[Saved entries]
__________________________________________________

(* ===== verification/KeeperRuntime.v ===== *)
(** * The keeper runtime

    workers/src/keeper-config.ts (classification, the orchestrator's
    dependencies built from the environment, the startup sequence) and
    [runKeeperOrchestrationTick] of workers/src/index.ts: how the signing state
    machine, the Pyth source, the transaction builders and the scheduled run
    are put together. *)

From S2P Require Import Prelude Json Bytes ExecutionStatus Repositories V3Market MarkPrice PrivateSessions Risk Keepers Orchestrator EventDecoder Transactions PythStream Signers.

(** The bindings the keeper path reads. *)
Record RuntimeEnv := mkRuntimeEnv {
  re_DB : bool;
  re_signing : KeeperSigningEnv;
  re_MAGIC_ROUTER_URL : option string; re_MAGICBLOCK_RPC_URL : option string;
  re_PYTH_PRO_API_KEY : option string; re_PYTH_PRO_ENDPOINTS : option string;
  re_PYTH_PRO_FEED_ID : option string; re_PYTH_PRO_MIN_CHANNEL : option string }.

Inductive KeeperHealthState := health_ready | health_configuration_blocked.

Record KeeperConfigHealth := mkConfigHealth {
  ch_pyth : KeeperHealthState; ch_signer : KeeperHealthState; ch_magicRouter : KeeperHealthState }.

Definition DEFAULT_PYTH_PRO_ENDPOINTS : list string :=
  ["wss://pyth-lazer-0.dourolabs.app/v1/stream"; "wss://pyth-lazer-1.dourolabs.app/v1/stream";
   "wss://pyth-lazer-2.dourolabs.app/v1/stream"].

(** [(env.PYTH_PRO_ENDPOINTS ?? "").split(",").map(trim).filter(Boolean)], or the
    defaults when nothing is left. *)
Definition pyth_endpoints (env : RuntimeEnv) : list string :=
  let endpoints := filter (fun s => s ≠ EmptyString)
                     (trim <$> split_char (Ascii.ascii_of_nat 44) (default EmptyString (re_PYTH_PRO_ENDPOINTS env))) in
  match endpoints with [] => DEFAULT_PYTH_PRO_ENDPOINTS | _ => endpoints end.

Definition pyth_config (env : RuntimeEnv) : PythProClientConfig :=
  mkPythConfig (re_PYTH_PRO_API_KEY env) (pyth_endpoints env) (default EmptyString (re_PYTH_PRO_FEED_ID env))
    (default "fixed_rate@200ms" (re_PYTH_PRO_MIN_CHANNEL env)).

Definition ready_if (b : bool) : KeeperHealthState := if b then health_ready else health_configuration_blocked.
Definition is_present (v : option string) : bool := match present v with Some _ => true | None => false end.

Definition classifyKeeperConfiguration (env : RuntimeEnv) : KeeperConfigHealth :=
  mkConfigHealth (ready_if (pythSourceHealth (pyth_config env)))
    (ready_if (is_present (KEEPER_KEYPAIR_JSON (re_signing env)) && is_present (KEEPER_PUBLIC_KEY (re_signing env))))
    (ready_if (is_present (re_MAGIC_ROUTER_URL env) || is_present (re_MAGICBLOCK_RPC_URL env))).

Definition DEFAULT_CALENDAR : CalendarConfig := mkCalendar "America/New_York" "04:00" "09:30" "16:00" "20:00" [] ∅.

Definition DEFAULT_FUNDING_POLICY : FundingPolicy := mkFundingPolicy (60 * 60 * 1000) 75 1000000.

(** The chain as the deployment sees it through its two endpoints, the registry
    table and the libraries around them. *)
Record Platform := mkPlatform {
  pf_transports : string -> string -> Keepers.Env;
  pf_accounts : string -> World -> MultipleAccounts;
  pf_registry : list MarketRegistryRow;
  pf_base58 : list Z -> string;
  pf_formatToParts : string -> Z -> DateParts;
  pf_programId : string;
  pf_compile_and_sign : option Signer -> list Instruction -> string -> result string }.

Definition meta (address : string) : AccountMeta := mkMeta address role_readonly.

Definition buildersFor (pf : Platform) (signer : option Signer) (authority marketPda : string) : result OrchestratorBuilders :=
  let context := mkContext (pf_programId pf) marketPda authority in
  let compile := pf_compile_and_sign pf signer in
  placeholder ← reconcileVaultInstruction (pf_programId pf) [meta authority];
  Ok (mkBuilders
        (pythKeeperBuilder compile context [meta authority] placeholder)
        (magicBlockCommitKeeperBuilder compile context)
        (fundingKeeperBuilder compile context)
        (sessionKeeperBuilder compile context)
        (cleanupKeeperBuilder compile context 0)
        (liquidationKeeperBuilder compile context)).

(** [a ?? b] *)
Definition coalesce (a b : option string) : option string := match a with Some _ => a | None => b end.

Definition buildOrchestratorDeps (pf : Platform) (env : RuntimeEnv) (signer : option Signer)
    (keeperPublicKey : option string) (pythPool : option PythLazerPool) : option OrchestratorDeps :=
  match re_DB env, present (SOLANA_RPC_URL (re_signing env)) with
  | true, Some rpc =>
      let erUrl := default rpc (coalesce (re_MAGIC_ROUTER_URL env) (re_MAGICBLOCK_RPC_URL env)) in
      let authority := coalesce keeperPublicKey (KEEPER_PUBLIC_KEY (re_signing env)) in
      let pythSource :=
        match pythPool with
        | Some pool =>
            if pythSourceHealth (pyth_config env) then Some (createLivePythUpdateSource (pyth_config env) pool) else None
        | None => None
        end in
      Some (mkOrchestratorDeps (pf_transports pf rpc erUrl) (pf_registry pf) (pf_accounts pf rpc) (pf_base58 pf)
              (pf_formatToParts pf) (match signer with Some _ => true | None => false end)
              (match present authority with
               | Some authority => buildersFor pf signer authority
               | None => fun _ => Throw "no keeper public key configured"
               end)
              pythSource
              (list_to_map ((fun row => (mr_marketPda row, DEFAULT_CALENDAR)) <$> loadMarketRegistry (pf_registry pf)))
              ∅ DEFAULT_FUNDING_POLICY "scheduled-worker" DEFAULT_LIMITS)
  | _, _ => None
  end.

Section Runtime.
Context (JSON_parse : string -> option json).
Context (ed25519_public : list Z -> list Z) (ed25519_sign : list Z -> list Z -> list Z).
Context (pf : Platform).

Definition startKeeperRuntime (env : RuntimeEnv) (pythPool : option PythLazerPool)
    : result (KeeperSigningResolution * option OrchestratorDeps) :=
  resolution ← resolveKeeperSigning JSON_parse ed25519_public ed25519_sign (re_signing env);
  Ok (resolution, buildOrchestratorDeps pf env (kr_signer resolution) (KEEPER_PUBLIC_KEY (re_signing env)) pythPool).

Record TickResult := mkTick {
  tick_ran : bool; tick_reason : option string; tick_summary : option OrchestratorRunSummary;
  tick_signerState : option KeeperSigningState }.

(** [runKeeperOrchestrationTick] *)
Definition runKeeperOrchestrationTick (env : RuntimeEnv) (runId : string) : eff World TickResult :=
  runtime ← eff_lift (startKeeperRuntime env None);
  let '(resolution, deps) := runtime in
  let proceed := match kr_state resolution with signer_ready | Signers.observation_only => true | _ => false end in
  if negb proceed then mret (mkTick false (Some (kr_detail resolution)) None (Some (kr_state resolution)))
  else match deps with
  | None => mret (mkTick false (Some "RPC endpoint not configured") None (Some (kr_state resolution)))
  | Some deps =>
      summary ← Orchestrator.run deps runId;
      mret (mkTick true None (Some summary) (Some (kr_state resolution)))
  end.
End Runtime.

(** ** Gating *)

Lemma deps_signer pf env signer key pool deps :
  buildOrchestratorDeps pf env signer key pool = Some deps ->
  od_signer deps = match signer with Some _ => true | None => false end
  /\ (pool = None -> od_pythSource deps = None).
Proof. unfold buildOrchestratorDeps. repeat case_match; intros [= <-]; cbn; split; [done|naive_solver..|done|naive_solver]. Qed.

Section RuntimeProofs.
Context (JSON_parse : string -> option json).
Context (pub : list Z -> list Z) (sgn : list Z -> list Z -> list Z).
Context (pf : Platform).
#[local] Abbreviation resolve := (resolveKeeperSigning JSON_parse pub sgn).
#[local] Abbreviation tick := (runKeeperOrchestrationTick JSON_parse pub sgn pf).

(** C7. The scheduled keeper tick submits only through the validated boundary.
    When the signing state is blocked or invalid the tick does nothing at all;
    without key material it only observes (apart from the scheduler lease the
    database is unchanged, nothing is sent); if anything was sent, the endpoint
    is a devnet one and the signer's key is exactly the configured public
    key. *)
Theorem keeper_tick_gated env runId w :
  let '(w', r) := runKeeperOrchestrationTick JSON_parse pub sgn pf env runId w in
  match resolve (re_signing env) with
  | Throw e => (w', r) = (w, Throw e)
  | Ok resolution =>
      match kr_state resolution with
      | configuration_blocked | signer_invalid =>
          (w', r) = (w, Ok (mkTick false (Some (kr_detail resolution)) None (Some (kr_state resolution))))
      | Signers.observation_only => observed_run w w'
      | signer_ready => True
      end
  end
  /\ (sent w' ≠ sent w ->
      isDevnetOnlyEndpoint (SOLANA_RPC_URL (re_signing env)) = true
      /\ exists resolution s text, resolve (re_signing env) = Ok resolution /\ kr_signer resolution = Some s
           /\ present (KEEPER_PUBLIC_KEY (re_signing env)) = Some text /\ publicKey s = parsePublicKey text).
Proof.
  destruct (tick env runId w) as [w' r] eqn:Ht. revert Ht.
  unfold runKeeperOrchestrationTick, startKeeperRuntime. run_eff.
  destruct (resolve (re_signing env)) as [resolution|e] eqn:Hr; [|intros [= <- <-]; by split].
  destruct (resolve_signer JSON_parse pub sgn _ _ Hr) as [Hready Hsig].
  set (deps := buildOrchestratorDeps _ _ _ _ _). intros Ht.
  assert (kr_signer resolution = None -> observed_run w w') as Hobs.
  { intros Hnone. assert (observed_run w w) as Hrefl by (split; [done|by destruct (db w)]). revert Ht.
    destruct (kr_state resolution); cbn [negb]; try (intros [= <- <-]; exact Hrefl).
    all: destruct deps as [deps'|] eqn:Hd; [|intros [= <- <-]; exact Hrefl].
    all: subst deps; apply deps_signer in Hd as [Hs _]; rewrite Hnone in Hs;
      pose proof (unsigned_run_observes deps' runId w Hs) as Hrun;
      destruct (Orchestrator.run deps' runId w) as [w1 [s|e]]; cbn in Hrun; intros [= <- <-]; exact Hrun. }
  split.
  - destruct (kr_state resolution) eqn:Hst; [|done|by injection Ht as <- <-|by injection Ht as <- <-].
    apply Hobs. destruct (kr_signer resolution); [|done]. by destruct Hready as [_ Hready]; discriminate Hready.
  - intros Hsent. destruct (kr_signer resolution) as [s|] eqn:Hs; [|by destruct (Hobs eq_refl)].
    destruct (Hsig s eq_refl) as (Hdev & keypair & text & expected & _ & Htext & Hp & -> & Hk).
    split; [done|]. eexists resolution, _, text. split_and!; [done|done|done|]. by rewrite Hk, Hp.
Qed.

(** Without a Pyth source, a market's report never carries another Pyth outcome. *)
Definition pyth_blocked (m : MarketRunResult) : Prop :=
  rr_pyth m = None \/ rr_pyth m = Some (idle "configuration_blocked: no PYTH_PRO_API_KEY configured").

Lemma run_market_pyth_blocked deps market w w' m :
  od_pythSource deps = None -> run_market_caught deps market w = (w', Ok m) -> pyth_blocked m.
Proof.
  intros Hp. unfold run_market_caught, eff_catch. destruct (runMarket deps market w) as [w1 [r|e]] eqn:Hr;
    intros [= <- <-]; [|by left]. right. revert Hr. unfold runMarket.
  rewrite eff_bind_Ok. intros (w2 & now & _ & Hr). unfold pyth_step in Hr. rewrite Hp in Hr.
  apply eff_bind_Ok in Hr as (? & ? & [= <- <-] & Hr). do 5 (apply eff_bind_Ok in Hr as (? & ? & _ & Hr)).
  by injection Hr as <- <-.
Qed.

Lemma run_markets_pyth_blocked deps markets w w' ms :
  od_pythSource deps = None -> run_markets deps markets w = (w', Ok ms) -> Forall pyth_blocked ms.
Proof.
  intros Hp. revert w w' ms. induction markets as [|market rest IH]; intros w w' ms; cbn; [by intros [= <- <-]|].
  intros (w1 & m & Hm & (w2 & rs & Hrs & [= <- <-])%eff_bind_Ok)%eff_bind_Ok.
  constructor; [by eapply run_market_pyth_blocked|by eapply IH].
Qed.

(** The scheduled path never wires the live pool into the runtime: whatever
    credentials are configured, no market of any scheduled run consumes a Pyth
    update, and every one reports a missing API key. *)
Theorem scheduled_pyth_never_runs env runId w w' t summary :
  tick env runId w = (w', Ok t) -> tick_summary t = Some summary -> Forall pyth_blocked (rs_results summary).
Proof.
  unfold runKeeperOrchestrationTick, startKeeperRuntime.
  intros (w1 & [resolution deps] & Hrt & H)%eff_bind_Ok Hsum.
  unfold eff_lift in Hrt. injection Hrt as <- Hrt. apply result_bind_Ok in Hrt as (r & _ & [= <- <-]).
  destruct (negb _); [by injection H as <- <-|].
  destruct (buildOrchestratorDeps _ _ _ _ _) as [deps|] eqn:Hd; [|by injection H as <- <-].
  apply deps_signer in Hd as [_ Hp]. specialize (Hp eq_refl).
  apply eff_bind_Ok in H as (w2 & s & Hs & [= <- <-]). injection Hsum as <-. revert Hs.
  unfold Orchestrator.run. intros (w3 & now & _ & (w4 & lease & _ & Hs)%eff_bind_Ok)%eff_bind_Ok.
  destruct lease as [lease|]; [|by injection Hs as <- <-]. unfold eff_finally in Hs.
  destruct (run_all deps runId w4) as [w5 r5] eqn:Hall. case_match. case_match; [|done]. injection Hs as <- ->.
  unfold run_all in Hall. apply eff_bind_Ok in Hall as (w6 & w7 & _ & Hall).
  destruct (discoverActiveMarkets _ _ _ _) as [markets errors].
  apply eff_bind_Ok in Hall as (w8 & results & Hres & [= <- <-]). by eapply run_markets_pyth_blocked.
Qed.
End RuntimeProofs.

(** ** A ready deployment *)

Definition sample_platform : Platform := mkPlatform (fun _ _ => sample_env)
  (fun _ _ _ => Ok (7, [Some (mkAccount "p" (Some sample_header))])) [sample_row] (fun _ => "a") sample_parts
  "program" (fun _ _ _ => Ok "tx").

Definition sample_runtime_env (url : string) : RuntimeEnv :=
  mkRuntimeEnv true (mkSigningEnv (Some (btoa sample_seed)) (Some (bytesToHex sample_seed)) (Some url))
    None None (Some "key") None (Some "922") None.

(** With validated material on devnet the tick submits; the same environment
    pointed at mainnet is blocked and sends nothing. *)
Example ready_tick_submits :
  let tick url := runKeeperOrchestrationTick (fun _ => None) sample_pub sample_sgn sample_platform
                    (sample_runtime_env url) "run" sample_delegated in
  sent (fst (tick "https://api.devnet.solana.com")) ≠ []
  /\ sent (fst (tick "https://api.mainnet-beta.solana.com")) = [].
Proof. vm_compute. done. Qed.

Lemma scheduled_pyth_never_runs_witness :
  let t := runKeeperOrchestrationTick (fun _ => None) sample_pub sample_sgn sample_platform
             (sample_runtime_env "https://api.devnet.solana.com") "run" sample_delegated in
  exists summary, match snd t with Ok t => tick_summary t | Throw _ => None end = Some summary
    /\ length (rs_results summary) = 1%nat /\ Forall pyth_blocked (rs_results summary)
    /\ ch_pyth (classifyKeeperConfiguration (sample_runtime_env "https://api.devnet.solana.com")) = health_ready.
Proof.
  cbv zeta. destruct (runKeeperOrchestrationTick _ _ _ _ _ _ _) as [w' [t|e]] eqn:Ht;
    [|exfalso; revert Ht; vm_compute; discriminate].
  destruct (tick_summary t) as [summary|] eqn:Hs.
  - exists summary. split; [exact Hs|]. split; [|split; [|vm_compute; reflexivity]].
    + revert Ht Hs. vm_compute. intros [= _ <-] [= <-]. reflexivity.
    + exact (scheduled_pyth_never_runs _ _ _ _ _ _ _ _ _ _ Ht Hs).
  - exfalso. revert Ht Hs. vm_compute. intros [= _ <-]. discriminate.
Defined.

__________________________________________________

Please print the records above exactly from their first line. End with the line containing "let endpoints := filter", and include it.

» **TASK RESPONSE**
(* ===== verification/KeeperRuntime.v ===== *)
(** * The keeper runtime

    workers/src/keeper-config.ts (classification, the orchestrator's
    dependencies built from the environment, the startup sequence) and
    [runKeeperOrchestrationTick] of workers/src/index.ts: how the signing state
    machine, the Pyth source, the transaction builders and the scheduled run
    are put together. *)

From S2P Require Import Prelude Json Bytes ExecutionStatus Repositories V3Market MarkPrice PrivateSessions Risk Keepers Orchestrator EventDecoder Transactions PythStream Signers.

(** The bindings the keeper path reads. *)
Record RuntimeEnv := mkRuntimeEnv {
  re_DB : bool;
  re_signing : KeeperSigningEnv;
  re_MAGIC_ROUTER_URL : option string; re_MAGICBLOCK_RPC_URL : option string;
  re_PYTH_PRO_API_KEY : option string; re_PYTH_PRO_ENDPOINTS : option string;
  re_PYTH_PRO_FEED_ID : option string; re_PYTH_PRO_MIN_CHANNEL : option string }.

Inductive KeeperHealthState := health_ready | health_configuration_blocked.

Record KeeperConfigHealth := mkConfigHealth {
  ch_pyth : KeeperHealthState; ch_signer : KeeperHealthState; ch_magicRouter : KeeperHealthState }.

Definition DEFAULT_PYTH_PRO_ENDPOINTS : list string :=
  ["wss://pyth-lazer-0.dourolabs.app/v1/stream"; "wss://pyth-lazer-1.dourolabs.app/v1/stream";
   "wss://pyth-lazer-2.dourolabs.app/v1/stream"].

(** [(env.PYTH_PRO_ENDPOINTS ?? "").split(",").map(trim).filter(Boolean)], or the
    defaults when nothing is left. *)
Definition pyth_endpoints (env : RuntimeEnv) : list string :=
  let endpoints := filter (fun s => s ≠ EmptyString)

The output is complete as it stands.